Damien Robitaille : Dans la tête de Damien Robitaille
Musique

Damien Robitaille : Dans la tête de Damien Robitaille

Ben oui, t’es un personnage, tout le monde le dit. "Je ne suis pas un personnage! se défend-il en agitant vivement son index comme une baguette de magicien. Je joue dans cette vie où j’ai gagné un rôle!" Il est sérieux. Peut-être pas. Bienvenue dans la tête de Damien Robitaille.

Damien Robitaille: mi-vingtaine, shape de loup-garou en poids comme en poils; auteur-compositeur-interprète de campagne, il pourrait venir de la Louisiane, mais vient de Lafontaine en Ontario; on l’imagine en chemise carreautée et il nous arrive en chemise hawaïenne.

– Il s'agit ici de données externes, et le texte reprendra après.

(** C2.  The bars are those of [useDefs], one per metric.  With an empty
    selection they are the five metrics of the table, in its order (hot,
    cold, wet, windy, uncomfortable).  With a selection, a metric of the
    table has a bar exactly when its identifier is selected.  Either way the
    bars follow the table's order and no metric has two. *)
Theorem C2_selected_metrics_in_table_order (fr : frame) (data : value) (st : page) :
  let bars := barChart (snd (render_barChart fr data st)) in
  nullish data = false ->
  bars = List.map (fun m => bar_of m (bar_value data m)) (useDefs (selected fr)) /\
  (selected fr = [] ->
   List.map bar_label bars
   = ["Very hot"; "Very cold"; "Very wet"; "Very windy"; "Uncomfortable"]) /\
  (selected fr <> [] ->
   forall m : metric, In m METRICS ->
     (In (label m) (List.map bar_label bars) <-> In (id m) (selected fr))) /\
  subseq (List.map bar_label bars) (List.map label METRICS) /\
  NoDup (List.map bar_label bars).
Proof.
  intros bars Hd.
  assert (E : bars = List.map (fun m => bar_of m (bar_value data m)) (useDefs (selected fr))).
  { unfold bars. rewrite (render_barChart_bars fr data st Hd). reflexivity. }
  assert (L : List.map bar_label bars = List.map label (useDefs (selected fr))).
  { rewrite E, map_map. reflexivity. }
  split; [exact E | ].
  split; [intros Hsel; rewrite L, Hsel; reflexivity | ].
  split.
  { intros Hsel m Hm. rewrite L. split.
    - intros Hin. apply in_map_iff in Hin. destruct Hin as [m' [Hl Hm']].
      apply (useDefs_In _ _ Hsel) in Hm'. destruct Hm' as [Hm'T Hm'S].
      rewrite <- (label_injective m' m Hm'T Hm Hl). exact Hm'S.
    - intros Hin. apply in_map. apply (useDefs_In _ _ Hsel). split; assumption. }
  assert (S : subseq (List.map bar_label bars) (List.map label METRICS)).
  { rewrite L. apply subseq_map, useDefs_subseq. }
  split; [exact S | exact (subseq_NoDup _ _ S labels_NoDup)].
Qed.

Lemma known_id (m : metric) : In m METRICS -> known (id m) = true.
Proof.
  intros Hm. unfold known. apply existsb_exists. exists m.
  split; [exact Hm | apply String.eqb_refl].
Qed.

(** C10.  A selection that is not empty and holds no identifier of the
    metric table leaves the bar chart empty (it does not fall back to the
    five metrics); and a selection renders the same bars as its known
    identifiers alone, as long as there is one: the unknown ones are
    ignored. *)
Theorem C10_unknown_identifiers_render_nothing
        (fr fr' : frame) (data : value) (st : page) :
  nullish data = false -> selected fr <> [] ->
  ((forall i : string, In i (selected fr) -> known i = false) ->
   barChart (snd (render_barChart fr data st)) = [] /\ useDefs (selected fr) <> METRICS)
  /\
  (selected fr' = filter known (selected fr) -> selected fr' <> [] ->
   barChart (snd (render_barChart fr data st))
   = barChart (snd (render_barChart fr' data st))).
Proof.
  intros Hd Hsel. rewrite !(render_barChart_bars _ data st Hd). simpl.
  split.
  - intros Hunknown.
    assert (E : useDefs (selected fr) = []).
    { destruct (selected fr) as [|s sel] eqn:S; [congruence | ].
      unfold useDefs. apply filter_none. intros m Hm.
      destruct (existsb (String.eqb (id m)) (s :: sel)) eqn:X; [ | reflexivity].
      apply includes_In in X. apply Hunknown in X. rewrite (known_id m Hm) in X.
      discriminate X. }
    rewrite E. split; [reflexivity | discriminate].
  - intros Hsel' Hne'. f_equal.
    destruct (selected fr) as [|s sel] eqn:S; [congruence | ].
    destruct (selected fr') as [|s' sel'] eqn:S'; [congruence | ].
    unfold useDefs. apply filter_ext_in. intros m Hm.
    apply eq_true_iff_eq. rewrite !includes_In, Hsel', filter_In, (known_id m Hm).
    tauto.
Qed.

End BarChartProperties.

(** ** Statements that leave part of the page alone *)

Section Keeps.
Context {B : Type} (f : page -> B).

Lemma keeps_ret {A : Type} (a : A) : keeps f (ret a).
Proof. intros st. reflexivity. Qed.

Lemma keeps_throw {A : Type} (e : exn) : keeps f (@throw A e).
Proof. intros st. reflexivity. Qed.

Lemma keeps_lift {A : Type} (c : completion A) : keeps f (lift c).
Proof. intros st. reflexivity. Qed.

Lemma keeps_gets {A : Type} (g : page -> A) : keeps f (gets g).
Proof. intros st. reflexivity. Qed.

Lemma keeps_modify (g : page -> page) :
  (forall st, f (g st) = f st) -> keeps f (modify g).
Proof. intros H st. apply H. Qed.

Lemma keeps_bind {A C : Type} (c : M A) (k : A -> M C) :
  keeps f c -> (forall a, keeps f (k a)) -> keeps f (bind c k).
Proof.
  intros Hc Hk st. unfold bind. specialize (Hc st).
  destruct (c st) as [[a|e] st1]; simpl in *.
  - rewrite (Hk a st1). exact Hc.
  - exact Hc.
Qed.

Lemma keeps_forEach {A : Type} (g : A -> M unit) (l : list A) :
  (forall a, keeps f (g a)) -> keeps f (forEach g l).
Proof.
  intros Hg. induction l as [|a l IH]; simpl.
  - apply keeps_ret.
  - apply keeps_bind; [apply Hg | intros _; exact IH].
Qed.

End Keeps.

"Mon film préféré, c’est Field of Dreams."

Pourquoi?

"Tu sais, les joueurs de baseball qui sortaient du champ de maïs?"

Ouan.

"Quand j’étais jeune, j’allais me cacher dans les champs de maïs."

Puis?

"Ben, j’étais bien, là."

C’est tout?

"C’est tout."

Damien Robitaille, partout où il passe, se fait du public un nouvel ami. Au dernier Festival de musique émergente de Rouyn-Noranda, au début de septembre dernier, très peu le connaissaient. Avant qu’il finisse son premier refrain, tout le monde – et on n’exagère rien ici – souriait et tapait des mains. Que voulez-vous, il a le charisme qui ne fait pas exprès d’opérer. Naïf comme Ti-Guy La Lune avec la candeur d’Andy Kaufman, on aurait le goût de le pincer tellement il a l’air d’un rêve éveillé.

Sur scène, il est un ovni qui ne se pose pas où on l’attend. Dos droit, regard au fond de la salle: "Peuples de la terre, je suis venu vous annoncer quelque chose de très important!" Et puis il enchaîne aussitôt avec son hymne aux porcs-épics, pour tout le monde une épine indélogeable au fond de la mémoire auditive. La chanson fut primée aux dernières Francouvertes et on soupçonne les organisateurs de l’avoir encore dans la tête, six mois après l’avoir entendue.

Damien Robitaille, quand il vous parle, cherche le mot juste en bégayant un autre mot en attendant. Son rythme est saccadé, éparpillé, éthéré. On met ça sur le dos de son franglais et on pardonne tout à un gars qui l’aurait eu plus facile dans la langue de Johnny Cash. Papa franco, maman anglo, village où le français en arrache, vous voyez le genre… À Lafontaine, c’est son professeur de musique qui lui a dit de se tourner vers le français. Ce qu’il a fait avec succès: ses textes sont soignés, faits d’analogies solides et de rimes imprévisibles.

Damien, qu’est-ce que la langue française te permet de chanter que tu ne peux pas chanter en anglais?

"En français, mettons, je parle d’un chien. En anglais, ben, je dis dog."

Damien Robitaille avait 13 ans quand son père est décédé. "Ça a comme déclenché quelque chose." C’est là qu’il empoigna la guitare, gratta un peu de Nirvana, et se fit ami avec les cordes. "Mon père m’avait acheté un livre pour que j’apprenne la guitare quand j’avais neuf ans, mais dans ce temps-là, ça ne me tentait pas." À Lafontaine, il n’y avait pas grand-chose à faire. "Je vivais loin de la ville. J’allais pas dans les partys, j’étais gêné, je restais à la maison à jouer de la guitare." Tapi dans son sous-sol – il adore les sous-sols et autres pièces-utérus -, il y passa toute sa crise d’adolescence à composer.

Damien Robitaille est un phénomène qui s’explique sur scène seulement. C’est là qu’il prend tout son (non-)sens avec son orchestre de musiciens imaginaires. Pour son grunge crooning éclectique, mais aussi pour ses historiettes qu’il nous sert entre ses airs. Une façon on ne peut plus sympa-sympathique d’entrer dans sa tête.